== Segment start ==

(* ===== verification/SafePaths.v ===== *)
(** * Root's work in a tree the workload owns: [lib/ensure_common.py], [lib/ensure_container.py], [lib/ensure_vm.py]

    Provisioning runs as root and creates and hands over directories and files below the
    root of a workload, while the workload's user may change what is below it at any
    moment.  The file system is a graph of inodes; before every system call of root the
    workload runs moves of its own, taken from a schedule over which the theorems
    quantify.

    A descriptor is the inode it was opened on.  The kernel's checks on a workload's move
    are those of ownership, the write bits, the sticky bit and
    [fs.protected_hardlinks]; what else it refuses is left out, so that the workload of
    the model can do more.  Parameters: where a link leads, and what [Path.resolve] says
    about a path of the tree as it is. *)
From S2P Require Import Prelude PyStr PyPath Toml WorkloadNames WorkloadConfig BrokerConfig RunArgs GenCommon.
Local Open Scope Z_scope.

(** ** Inodes *)

Inductive node := Dir (es : gmap string positive) | File | Link (to : string) | Fifo.

Record inode := mkInode { i_node : node; i_uid : Z; i_gid : Z; i_mode : Z }.

Notation fs := (gmap positive inode).

Definition child (f : fs) (d : positive) (n : string) : option positive :=
  match f !! d with Some (mkInode (Dir es) _ _ _) => es !! n | _ => None end.

Definition is_dir (x : inode) : bool := match i_node x with Dir _ => true | _ => false end.

Definition in_dir (g : gmap string positive -> gmap string positive) (x : inode) : inode :=
  match i_node x with Dir es => mkInode (Dir (g es)) (i_uid x) (i_gid x) (i_mode x) | _ => x end.

Definition add_entry (d : positive) (n : string) (i : positive) (f : fs) : fs := alter (in_dir (insert n i)) d f.
Definition del_entry (d : positive) (n : string) (f : fs) : fs := alter (in_dir (delete n)) d f.

(** The number of names of an inode. *)
Definition nlink (f : fs) (i : positive) : Z :=
  foldr (fun p acc => match i_node (snd p) with Dir es => Z.of_nat (size (filter (fun e => snd e = i) es)) + acc | _ => acc end) 0 (map_to_list f).

(** A new inode below [d]. *)
Definition new_at (d : positive) (n : string) (x : inode) (f : fs) : fs :=
  let i := fresh (dom f) in add_entry d n i (<[i := x]> f).

Definition attrs (f : fs) (i : positive) : option (Z * Z * Z) := (fun x => (i_uid x, i_gid x, i_mode x)) <$> f !! i.

Section tree.
(** The workload's user and the groups it is in, root's umask, and the inode of the
    workload's root. *)
Variable user : Z.
Variable groups : list Z.
Variable umask : Z.
Variable anchor : positive.

(** ** The workload *)

Definition may_write (x : inode) : bool :=
  (i_uid x =? user) || (bool_decide (i_gid x ∈ groups) && Z.testbit (i_mode x) 4) || Z.testbit (i_mode x) 1.

Definition writable (f : fs) (d : positive) : bool := match f !! d with Some x => is_dir x && may_write x | None => false end.

Definition owns (f : fs) (i : positive) : bool := match f !! i with Some x => i_uid x =? user | None => false end.

Definition sticky (f : fs) (d : positive) : bool := match f !! d with Some x => Z.testbit (i_mode x) 9 | None => false end.

(** Whether the workload may take the name of [i] out of [d]. *)
Definition may_unlink (f : fs) (d i : positive) : bool := writable f d && (negb (sticky f d) || owns f d || owns f i).

(** [fs.protected_hardlinks]: one's own inode, or a regular file one may write. *)
Definition may_link (f : fs) (i : positive) : bool :=
  match f !! i with
  | Some x => negb (is_dir x) && ((i_uid x =? user) || match i_node x with File => may_write x | _ => false end)
  | None => false
  end.

Inductive move :=
  | MkDir (d : positive) (n : string)
  | MkFile (d : positive) (n : string)
  | MkFifo (d : positive) (n : string)
  | Symlink (d : positive) (n : string) (to : string)
  | Unlink (d : positive) (n : string)
  | Rename (d : positive) (n : string) (d' : positive) (n' : string)
  | HardLink (i d : positive) (n : string)
  | Chmod (i : positive) (gid mode : Z).

Definition make (f : fs) (d : positive) (n : string) (x : node) : fs :=
  if writable f d && negb (bool_decide (is_Some (child f d n))) then new_at d n (mkInode x user user 511) f else f.

Definition empty_dir (f : fs) (i : positive) : bool :=
  match f !! i with Some (mkInode (Dir es) _ _ _) => bool_decide (es = ∅) | _ => true end.

Definition workload_move (m : move) (f : fs) : fs :=
  match m with
  | MkDir d n => make f d n (Dir ∅)
  | MkFile d n => make f d n File
  | MkFifo d n => make f d n Fifo
  | Symlink d n to => make f d n (Link to)
  | Unlink d n =>
      match child f d n with
      | Some i => if may_unlink f d i && empty_dir f i then del_entry d n f else f
      | None => f
      end
  | Rename d n d' n' =>
      match child f d n with
      | Some i =>
          if may_unlink f d i && writable f d' && match child f d' n' with Some j => may_unlink f d' j | None => true end
          then add_entry d' n' i (del_entry d n f) else f
      | None => f
      end
  | HardLink i d n =>
      if may_link f i && writable f d && negb (bool_decide (is_Some (child f d n))) then add_entry d n i f else f
  | Chmod i gid mode =>
      match f !! i with
      | Some x => if (i_uid x =? user) && ((i_gid x =? gid) || bool_decide (gid ∈ groups)) then <[i := mkInode (i_node x) (i_uid x) gid mode]> f else f
      | None => f
      end
  end.

(** ** Root's system calls *)

(** The moves the workload makes before each of the calls to come, and the number of
    descriptors that are open. *)
Record world := mkW { w_fs : fs; w_moves : list (list move); w_fds : Z }.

== Segment end ==

• [TASK BRIEF]: Take from the listing above each line in which the string "what" is found.

• [WORKED SOLUTION]:
    root of a workload, while the workload's user may change what is below it at any
    [fs.protected_hardlinks]; what else it refuses is left out, so that the workload of
    the model can do more.  Parameters: where a link leads, and what [Path.resolve] says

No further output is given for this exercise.